> _Problem to solve_:
Pull every line that holds the word "Hbad" from the entries.

Collected data entries:
══════════════════════════════

(** * The crawl4ai bridge (src/python/bridge.py): dispatch and aggregation

    A shallow embedding of the bridge's action handlers and dispatcher.
    Python values that cross the process boundary are JSON values; the
    browser-automation engine and the two search backends are collaborators,
    given as records of functions (their answers) and observed through the
    effects the bridge performs on them. *)

From Stdlib Require Import ZArith Ascii DecimalString.
From stdpp Require Import base decidable option list strings gmap.
Lemma valid_atoi (arg : string) :
  isValidNumber arg = Some true ->
  atoi arg = Some (arg_value arg) /\ 1 <= arg_value arg <= INT_MAX.
Proof.
  intros (_ & Hall & Hr)%isValidNumber_accepts. split; [|done].
  unfold atoi, arg_value. rewrite parse_number_digits by done.
  unfold INT_MIN, INT_MAX in *.
  destruct (Z.leb_spec (-2147483648) (decimal (chars arg))); [|lia].
  destruct (Z.leb_spec (decimal (chars arg)) 2147483647); [done|lia].
Qed.

(** The loop of [parseInput] over valid arguments [good], followed by nothing
    or by an argument that [isValidNumber] rejects. *)
Lemma parse_loop (prog : string) (good rest : list string) (self : PmergeMe)
    (fuel : nat) :
  Forall (fun a => isValidNumber a = Some true) good ->
  (forall bad more, rest = bad :: more -> isValidNumber bad = Some false) ->
  1 + vec_size good + vec_size rest < Z.of_nat fuel ->
  exists i,
    while fuel
      (fun '(_, i, failed) =>
         Some ((i <? vec_size (prog :: good ++ rest)) && negb failed))
      (fun '(self, i, _) =>
         arg ← vec_get (prog :: good ++ rest) i;
         valid ← isValidNumber arg;
         if negb valid then Some (self, i, true)
         else
           num ← atoi arg;
           Some (mkPmergeMe (push_back (_vectorData self) num)
                            (push_back (_dequeData self) num),
                 i + 1, false))
      (self, 1, false)
    = Some (append_values self (arg_value <$> good), i,
            negb (bool_decide (rest = []))).
Proof.
  intros Hgood Hbad Hfuel.
  assert (vec_size (prog :: good ++ rest) = 1 + vec_size good + vec_size rest)
    as Hargc by vsize.
  pose proof (vec_size_nonneg good). pose proof (vec_size_nonneg rest).
  while_inv
    (fun st : PmergeMe * Z * bool => let '(obj, i, failed) := st in
       1 <= i <= 1 + vec_size good /\
       obj = append_values self (arg_value <$> take (Z.to_nat (i - 1)) good) /\
       (failed = true -> i = 1 + vec_size good /\ rest <> []))
    (fun st : PmergeMe * Z * bool => let '(_, i, failed) := st in
       if failed then 0 else 1 + vec_size good + vec_size rest - i);
    [| | |destruct Hw as ([[obj i] failed] & -> & (Hi & -> & Hf) & Hex)].
  - intros [[obj i] failed] (Hi & -> & Hf). split; [destruct failed; lia|].
    eexists. split; [done|]. intros [Hlt%Z.ltb_lt Hnf]%andb_prop.
    destruct failed; [done|]. rewrite Hargc in Hlt.
    assert ((prog :: good ++ rest) !! Z.to_nat i
            = (good ++ rest) !! Z.to_nat (i - 1)) as Hidx.
    { replace (Z.to_nat i) with (S (Z.to_nat (i - 1))) by lia. done. }
    destruct (decide (i - 1 < vec_size good)) as [Hin|Hout].
    + destruct (vec_get_in_range good (i - 1)) as (arg & _ & Harg); [lia|].
      assert (vec_get (prog :: good ++ rest) i = Some arg) as ->.
      { apply vec_get_lookup. split; [lia|]. rewrite Hidx.
        rewrite lookup_app_l; [done|]. unfold vec_size in *. lia. }
      simpl. pose proof (Forall_lookup_1 _ _ _ _ Hgood Harg) as Hvalid.
      simpl in Hvalid. rewrite Hvalid. simpl.
      destruct (valid_atoi arg Hvalid) as [-> _]. simpl.
      eexists. split; [done|]. split; [|lia]. split; [lia|]. split; [|done].
      replace (Z.to_nat (i + 1 - 1)) with (S (Z.to_nat (i - 1))) by lia.
      rewrite (take_S_r _ _ _ Harg), fmap_app.
      unfold append_values, push_back. simpl. by rewrite !app_assoc.
    + destruct rest as [|bad more]; [rewrite vec_size_nil in *; lia|].
      assert (vec_get (prog :: good ++ bad :: more) i = Some bad) as ->.
      { apply vec_get_lookup. split; [lia|]. rewrite Hidx.
        apply list_lookup_middle. unfold vec_size in *. lia. }
      simpl. rewrite (Hbad bad more eq_refl). simpl.
      eexists. split; [done|]. split; [|lia]. split; [lia|]. split; [done|].
      intros _. split; [lia|done].
  - split; [lia|]. split; [|done]. unfold append_values. simpl.
    rewrite !app_nil_r. by destruct self.
  - simpl. lia.
  - exists i. injection Hex as Hex. rewrite Hargc in Hex.
    destruct failed.
    + destruct (Hf eq_refl) as [-> Hne].
      rewrite bool_decide_eq_false_2 by done. simpl.
      rewrite take_ge by (unfold vec_size; lia). done.
    + rewrite andb_true_r in Hex. apply Z.ltb_ge in Hex.
      assert (rest = []) as -> by (destruct rest; [done|vsize]).
      rewrite bool_decide_eq_true_2 by done. simpl.
      rewrite take_ge by (unfold vec_size in *; lia). done.
Qed.
Definition top_left (size center : Point) (rotation : num) : Point :=
  placed center rotation
    (new_Point (- x_of size / of_Z 2) (- y_of size / of_Z 2)).
Definition top_right (size center : Point) (rotation : num) : Point :=
  placed center rotation
    (new_Point (x_of size / of_Z 2) (- y_of size / of_Z 2)).
Definition bottom_right (size center : Point) (rotation : num) : Point :=
  placed center rotation
    (new_Point (x_of size / of_Z 2) (y_of size / of_Z 2)).
Definition bottom_left (size center : Point) (rotation : num) : Point :=
  placed center rotation
    (new_Point (- x_of size / of_Z 2) (y_of size / of_Z 2)).

(** A move to [a], an arc to [b] and an arc back to [a], with radii [rx]
    and [ry] and sweep flag [f]. *)
Definition two_arcs (rx ry f : num) (a b : Point) : path :=
  Txt "M" :: toString a
  ++ [Txt "A"; Num rx; Txt " "; Num ry; Txt " 0 0 "; Num f; Txt " "]
  ++ toString b
  ++ [Txt " "; Num rx; Txt " "; Num ry; Txt " 0 0 "; Num f; Txt " "]
  ++ toString a.

(** The exponents for which the path is a sampled polyline: every pair with
    different components, and every finite number other than 1 and 2. *)
Definition sampled (exponent : Exponent) : bool :=
  match collapse exponent with
  | Scalar e =>
      isFinite e && negb (neq e (of_Z 1)) && negb (neq e (of_Z 2))
  | Pair _ => true
  end.

(** The value the Newton loop of [hybridial_squircular_cos] returns in the
    first quadrant. *)
Definition newton_cos (angle : num) (exponent : Point) : num :=
  let x := Nat.iter 5 (newton_step angle exponent) (of_Z 1) in
  if isNaN x then of_Z 1 else x.

(** The exponents that take the circle branch. *)
Definition is_circle (exponent : Exponent) : bool :=
  match collapse exponent with
  | Scalar e => neq e (of_Z 2)
  | Pair _ => false
  end.
(** * Change poller and event classifier of [scripts/EventProducer.py]

    A shallow embedding of the order-monitoring path of the event
    producer: the datetime values the database driver hands back, the
    row tuple of the [SELECT], the classification of a row into an event
    type, the [OrderEvent] built from it, the blocking publish to the
    broker, and one iteration of the [monitor_orders] loop with its
    in-memory watermark [last_processed['orders']]. *)

From stdpp Require Import gmap strings list sorting pretty.
From Stdlib Require Import Ascii.

Local Open Scope string_scope.
Local Open Scope Z_scope.
Local Open Scope list_scope.

(** ** Python's [datetime] and [timedelta] *)

Module Py.

(** A naive [datetime.datetime]: the seven fields the object stores. *)
Record datetime := mk_datetime {
  year : Z; month : Z; day : Z;
  hour : Z; minute : Z; second : Z; microsecond : Z
}.

#[global] Instance datetime_eq_dec : EqDecision datetime.
Proof. solve_decision. Defined.

(** [datetime._is_leap], [_days_before_year], [_days_before_month] and
    [_ymd2ord] of the standard library; [//] is floor division, and the
    table of days before a month has a placeholder at index 0. *)
Definition is_leap (y : Z) : bool :=
  (y mod 4 =? 0) && (negb (y mod 100 =? 0) || (y mod 400 =? 0)).

Definition days_before_year (y : Z) : Z :=
  let y' := y - 1 in y' * 365 + y' / 4 - y' / 100 + y' / 400.

Definition DAYS_BEFORE_MONTH : list Z :=
  [-1; 0; 31; 59; 90; 120; 151; 181; 212; 243; 273; 304; 334].

Definition days_before_month (y m : Z) : Z :=
  default 0 (DAYS_BEFORE_MONTH !! Z.to_nat m)
  + (if (2 <? m) && is_leap y then 1 else 0).

Definition ymd2ord (y m d : Z) : Z :=
  days_before_year y + days_before_month y m + d.

Definition toordinal (t : datetime) : Z := ymd2ord (year t) (month t) (day t).

(** A [datetime.timedelta], always held normalised:
    [0 <= seconds < 86400] and [0 <= microseconds < 1000000]. *)
Record timedelta := mk_timedelta { days : Z; seconds : Z; microseconds : Z }.

(** The constructor [timedelta(days, seconds, microseconds)] carries the
    overflow of each unit into the next (Python's [divmod]). *)
Definition new_timedelta (d s us : Z) : timedelta :=
  let s1 := s + us / 1000000 in
  {| days := d + s1 / 86400; seconds := s1 mod 86400;
     microseconds := us mod 1000000 |}.

(** [datetime.__sub__] for two naive datetimes. *)
Definition sub (a b : datetime) : timedelta :=
  let secs1 := second a + minute a * 60 + hour a * 3600 in
  let secs2 := second b + minute b * 60 + hour b * 3600 in
  new_timedelta (toordinal a - toordinal b) (secs1 - secs2)
                (microsecond a - microsecond b).

(** The integer whose quotient by [10**6] is [timedelta.total_seconds()]. *)
Definition total_microseconds (td : timedelta) : Z :=
  (days td * 86400 + seconds td) * 1000000 + microseconds td.

(** [abs(td.total_seconds()) < n] for an integer [n].  [total_seconds]
    is the float nearest to [total_microseconds / 10**6]; rounding is
    monotone and [n] is a float, and a multiple of a microsecond below
    [n] is too far from [n] to round up to it, so the test on floats is
    the test on the integers. *)
Definition abs_total_seconds_lt (td : timedelta) (n : Z) : bool :=
  Z.abs (total_microseconds td) <? n * 1000000.

(** Position of a datetime on the time line, in microseconds since the
    start of day 0: what the database compares and sorts by. *)
Definition timeline (t : datetime) : Z :=
  (toordinal t * 86400 + (second t + minute t * 60 + hour t * 3600)) * 1000000
  + microsecond t.
(** ** Inputs of the examples *)

(** The table of the example of the specification: [band_a = [2, 4]],
    [band_b = [1, 1]]. *)
Definition two_bands : DataFrame float :=
  mkDF [0; 1]%Z [("band_a", [2; 4]%float); ("band_b", [1; 1]%float)].

(** A collection whose request fails. *)
Definition failing_collection : collection :=
  fun _ _ _ => inl EEException.

(** A collection whose request exceeds the time limit. *)
Definition slow_collection : collection :=
  fun _ _ _ => interrupted_request.

(** A collection that answers two rows of one band value, dated day [0] and
    day [2] (time stamps in milliseconds). *)
Definition rows_on_days_0_and_2 : collection :=
  fun _ _ _ => inr [mkRow 0 [Some 1%float]; mkRow 172800000 [Some 3%float]].

(** A collection that answers two rows of two band values, dated day [0]
    and day [2]. *)
Definition two_band_rows : collection :=
  fun _ _ _ =>
    inr [mkRow 0 [Some 1%float; Some 3%float];
         mkRow 172800000 [Some 3%float; Some 5%float]].

(** A ground table in the ICOS layout, with two days of one site. *)
Definition icos_ground : DataFrame cell :=
  mkDF [0; 1]%Z
    [("SITE", [Str "DE-Hai"; Str "DE-Hai"]);
     ("SWC", [Num 31.5; Num 30]);
     ("TS", [Num 8; Num 9]);
     ("TA", [Num 11; Num 12.5]);
     ("P", [Num 0; Num 2])].

(** A registry entry with its four keys, for the days [0] and [1]. *)
Definition complete_meta : site_meta :=
  mkMeta (Some 10.45%float) (Some 51.08%float) (Some 0%Z) (Some 1%Z).

(** A registry whose first site has no longitude. *)
Definition registry_with_malformed_site : registry :=
  [("DE-Bad", mkMeta None (Some 51.08%float) (Some 0%Z) (Some 1%Z));
   ("DE-Hai", complete_meta)].
Lemma no_newline_pen_name s : no_newline (pen_name s) = true.
Proof. unfold pen_name. destruct (pen s); reflexivity. Qed.

Lemma no_newline_color_name s : no_newline (color_name s) = true.
Proof.
  unfold color_name.
  repeat match goal with
         | |- context [if ?c then _ else _] => destruct c
         end; reflexivity.
Qed.

(** X12. When the conversions of the three numbers contain no newline,
    the status text is split into exactly four lines, in this order:
    the position, the heading, the pen state and the colour name. *)
Theorem status_text_four_lines
        (fmt : spec_float -> string) (s : Sprite) :
  (forall v, no_newline (fmt v) = true) ->
  split_lines (status_text fmt s)
  = [ ("Position: (" ++ fmt (x s) ++ ", " ++ fmt (y s) ++ ")")%string;
      ("Angle: " ++ fmt (angle s) ++ " degrees")%string;
      ("Pen: " ++ pen_name s)%string;
      ("Line Color: " ++ color_name s)%string ].
Proof.
  intros N. unfold split_lines, status_text.
  rewrite (strtok_all_run "Position: (") by reflexivity.
  rewrite (strtok_all_run (fmt (x s))) by apply N.
  rewrite (strtok_all_run ", ") by reflexivity.
  rewrite (strtok_all_run (fmt (y s))) by apply N.
  rewrite (strtok_all_run ")") by reflexivity.
  rewrite strtok_all_newline
    by (cbn [append]; discriminate).
  rewrite (strtok_all_run "Angle: ") by reflexivity.
  rewrite (strtok_all_run (fmt (angle s))) by apply N.
  rewrite (strtok_all_run " degrees") by reflexivity.
  rewrite strtok_all_newline
    by (cbn [append]; discriminate).
  rewrite (strtok_all_run "Pen: ") by reflexivity.
  rewrite (strtok_all_run (pen_name s)) by apply no_newline_pen_name.
  rewrite strtok_all_newline
    by (cbn [append]; discriminate).
  rewrite <- (append_nil_r (color_name s)) at 1.
  rewrite (strtok_all_run "Line Color: ") by reflexivity.
  rewrite (strtok_all_run (color_name s)) by apply no_newline_color_name.
  cbn [strtok_all].
  change (("" ++ "Line Color: ")%string) with "Line Color: "%string.
  cbn [append firstn].
  rewrite !append_assoc. reflexivity.
Qed.

Lemma status_text_four_lines_witness :
  split_lines (status_text (fun _ => "0.0"%string) (sprite started))
  = [ "Position: (0.0, 0.0)"%string; "Angle: 0.0 degrees"%string;
      "Pen: Up"%string; "Line Color: Black"%string ].
Proof.
  apply (status_text_four_lines (fun _ => "0.0"%string) (sprite started)).
  intros v. reflexivity.
Defined.

(** X13. A line that [render_text] fails to render (texture 0) is left
    out of the overlay and takes no room: the quads drawn are those of
    the lines that do render, laid out as if the failed lines were not
    there. *)
Theorem text_loop_skips_failed_lines
        (render_text : string -> Z * Z * Z) (linesText : list string)
        (textY : spec_float) :
  text_loop render_text linesText textY
  = text_loop render_text (filter (renders render_text) linesText) textY.
Proof.
  revert textY. induction linesText as [|line rest IH]; intros textY.
  - reflexivity.
  - cbn [text_loop filter]. unfold renders at 1.
    destruct (render_text line) as [[id w] h] eqn:R. cbn [fst snd].
    destruct (negb (id =? 0)) eqn:T.
    + cbn [text_loop]. rewrite R, T. f_equal. apply IH.
    + apply IH.
Qed.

══════════════════════════════

> _Worked solution_:
  intros Hgood Hbad Hfuel.
      simpl. rewrite (Hbad bad more eq_refl). simpl.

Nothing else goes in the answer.